构建兔抗人凝血因子XIIIA亚单位多克隆抗体及特异性鉴定

背景：关于凝血因子XIII（FXIII）抑制物作用于FXIII的具体结合表位,目前尚无报道。目的：用免疫动物方法制备针对FXIIIA亚单位多克隆抗体,并对其特异性和活性进行鉴定。方法：用人工合成的FXIIIA亚单位多肽免疫新西兰兔,制备多克隆抗体;应用Dotblot鉴定抗体特异性,并用抗体中和/尿素溶解实验检测多克隆抗体活性;Westernblot方法检测2例获得性FXIII缺乏症患者的血浆FXIII水平,再应用Dotblot分析这2例患者血浆FXIII抑制物作用的抗原表位。结果与结论：Dotblot证实兔血清中已产生抗FXIII抗体,此抗体不仅可特异性与人FXIII及转氨酶活性位点多肽结合,且在体外可抑制人FXIII的活性;用此抗体可检测出获得性FXIII缺乏症患者的血浆FXIII缺乏,分析出转氨酶活性位点是病例2血浆FXIII抑制物的作用位点。证实动物免疫法可成功制备兔抗人FXIIIA亚单位转氨酶活性位点的多克隆抗体,此抗体可用于人FXIII的检测和抗原表位分析。

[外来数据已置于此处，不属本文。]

(** * Type-check measurement harness and batch orchestrator

    A shallow embedding of [measure-typechecking.ts] (the type-check prober,
    the benchmark runner and its command line) and of [test.ts] (the batch
    orchestrator), followed by the properties established about them.

    Conventions of the embedding:
    - JavaScript strings are [string]s; only the ASCII part of the language's
      notion of white space is modelled.
    - JavaScript numbers are idealised: finite values are rationals ([Q]) and
      arithmetic on them is exact; the two infinities and NaN are kept apart
      in [Num] where the source can produce them.
    - The outside world (file system, clock, compiler, subprocesses) is an
      abstract state threaded explicitly through every effectful call. *)

From Stdlib Require Import String Ascii List ZArith QArith Qround Qminmax.
From Stdlib Require Import Lia Lqa Bool Sorted Permutation.
Import ListNotations.

Set Implicit Arguments.

(* ===================================================================== *)
(** ** JavaScript built-ins used by the two scripts                      *)
(* ===================================================================== *)

Module JS.

Local Open Scope string_scope.

(** [s.startsWith(p)] *)
Definition startsWith (s p : string) : bool := String.prefix p s.

(** [s.includes(t)]: [t] occurs somewhere in [s]. *)
Fixpoint includes (s t : string) : bool :=
  String.prefix t s ||
  match s with
  | EmptyString => false
  | String _ s' => includes s' t
  end.

(** [s.endsWith(t)]: [t] is one of the suffixes of [s]. *)
Fixpoint endsWith (s t : string) : bool :=
  String.eqb s t ||
  match s with
  | EmptyString => false
  | String _ s' => endsWith s' t
  end.

(** [s.split(sep)] for a one-character separator. *)
Fixpoint split (sep : ascii) (s : string) : list string :=
  match s with
  | EmptyString => [EmptyString]
  | String c s' =>
      if Ascii.eqb c sep then EmptyString :: split sep s'
      else match split sep s' with
           | [] => [String c EmptyString]
           | piece :: pieces => String c piece :: pieces
           end
  end.

(** [xs.find(p)] *)
Definition find {A} (p : A -> bool) (xs : list A) : option A := List.find p xs.

(** [xs.includes(x)] on an array of strings. *)
Definition array_includes (xs : list string) (x : string) : bool :=
  existsb (String.eqb x) xs.

(** *** parseInt *)

Definition is_white_space (c : ascii) : bool :=
  let n := nat_of_ascii c in
  (Nat.eqb n 9 || Nat.eqb n 10 || Nat.eqb n 11 || Nat.eqb n 12
   || Nat.eqb n 13 || Nat.eqb n 32)%bool.

Fixpoint trim_start (s : string) : string :=
  match s with
  | String c s' => if is_white_space c then trim_start s' else s
  | EmptyString => s
  end.

(** Value of a character as a digit of the given radix (10 or 16). *)
Definition digit_value (radix : Z) (c : ascii) : option Z :=
  let n := Z.of_nat (nat_of_ascii c) in
  let v :=
    if ((48 <=? n) && (n <=? 57))%Z%bool then Some (n - 48)%Z
    else if ((97 <=? n) && (n <=? 102))%Z%bool then Some (n - 87)%Z
    else if ((65 <=? n) && (n <=? 70))%Z%bool then Some (n - 55)%Z
    else None in
  match v with
  | Some d => if (d <? radix)%Z then Some d else None
  | None => None
  end.

(** Reads the longest prefix of digits; [acc] is [None] until a first digit
    has been seen. *)
Fixpoint read_digits (radix : Z) (acc : option Z) (s : string) : option Z :=
  match s with
  | EmptyString => acc
  | String c s' =>
      match digit_value radix c with
      | Some d =>
          read_digits radix
            (Some (match acc with Some a => a * radix + d | None => d end)%Z) s'
      | None => acc
      end
  end.

(** An optional sign; [true] for a minus. *)
Definition strip_sign (s : string) : bool * string :=
  match s with
  | String c s' =>
      if Ascii.eqb c "-" then (true, s')
      else if Ascii.eqb c "+" then (false, s')
      else (false, s)
  | EmptyString => (false, s)
  end.

(** An optional [0x] or [0X], which switches to radix 16. *)
Definition strip_radix (s : string) : Z * string :=
  match s with
  | String c (String d s') =>
      if Ascii.eqb c "0" && (Ascii.eqb d "x" || Ascii.eqb d "X")
      then (16%Z, s') else (10%Z, s)
  | _ => (10%Z, s)
  end.

(** [parseInt(s)] without a radix argument; [None] stands for NaN.  The
    result is the exact integer (the source's number is its nearest
    double). *)
Definition parseInt (s : string) : option Z :=
  let (negative, s1) := strip_sign (trim_start s) in
  let (radix, s2) := strip_radix s1 in
  match read_digits radix None s2 with
  | Some v => Some (if negative then - v else v)%Z
  | None => None
  end.

(** [parseInt(x)] when [x] may be [undefined] (an out-of-range index). *)
Definition parseInt_opt (x : option string) : option Z :=
  match x with
  | Some s => parseInt s
  | None => None
  end.

(** [n || d] for a number [n]: NaN and zero are falsy. *)
Definition num_or (n : option Z) (d : Z) : Z :=
  match n with
  | Some v => if (v =? 0)%Z then d else v
  | None => d
  end.

(** *** Numbers and their two-decimal rendering *)

Inductive Num : Type :=
| Fin (q : Q)
| PInf
| NInf
| NaN.

(** Zero carries no sign in this model (the source never divides by a
    negative zero: every time it handles is non-negative). *)
Definition sign_inf (negative : bool) : Num := if negative then NInf else PInf.

Definition is_negative (q : Q) : bool := negb (Qle_bool 0 q).

(** [a / b] *)
Definition div (a b : Num) : Num :=
  match a, b with
  | NaN, _ | _, NaN => NaN
  | Fin x, Fin y =>
      if Qeq_bool y 0 then
        (if Qeq_bool x 0 then NaN else sign_inf (is_negative x))
      else Fin (x / y)
  | Fin _, _ => Fin 0
  | PInf, Fin y => sign_inf (is_negative y)
  | NInf, Fin y => sign_inf (negb (is_negative y))
  | _, _ => NaN
  end.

Construction of rabbit polyclonal antibody against human FXIII A subunit and its specificity identification

BACKGROUND：There have been no reports regarding the precise FXIII binding epitopes for blood coagulation factor XIII（FXIII） acting on FXIII inhibitor.OBJECTIVE：To prepare rabbit polyclonal antibody against human FXIII A subunit by immunologic method,and to identify antibody specificity and activity.METHODS：The polyclonal antibody was prepared by immunizing rabbits using artificially synthesized FXIIIA subunit.Antibody specificity was identified by Dot blot method,and antibody activity was determined by antibody-neutralizing/urea-lysis test.Serum level of FXIII in two patients with acquired FXIII deficiency was determined by western blot assay.The FXIII binding epitopes of these two patients were analyzed by Dot blot method.RESULTS AND CONCLUSION：Dot blot results showed that the polyclonal antibody against FXIII A subunit had already been produced in rabbit serum.The antibody not only binded to purified human FXIII and transglutaminase active site,but also inhibited the activity of FXIII in vitro.The FXIII antigen level in two patients with acquired FXIII deficiency could be detected using this antibody and active site of transglutaminase on FXIII was the binding epitope of FXIII inhibitor in case 2,but not in case 1.The successful preparation of polyclonal antibody,which is applied to detect FXIII deficiency and determine FXIII binding epitopes,provides basis for studying the mechanism of acquired FXIII deficiency and clinical diagnosis.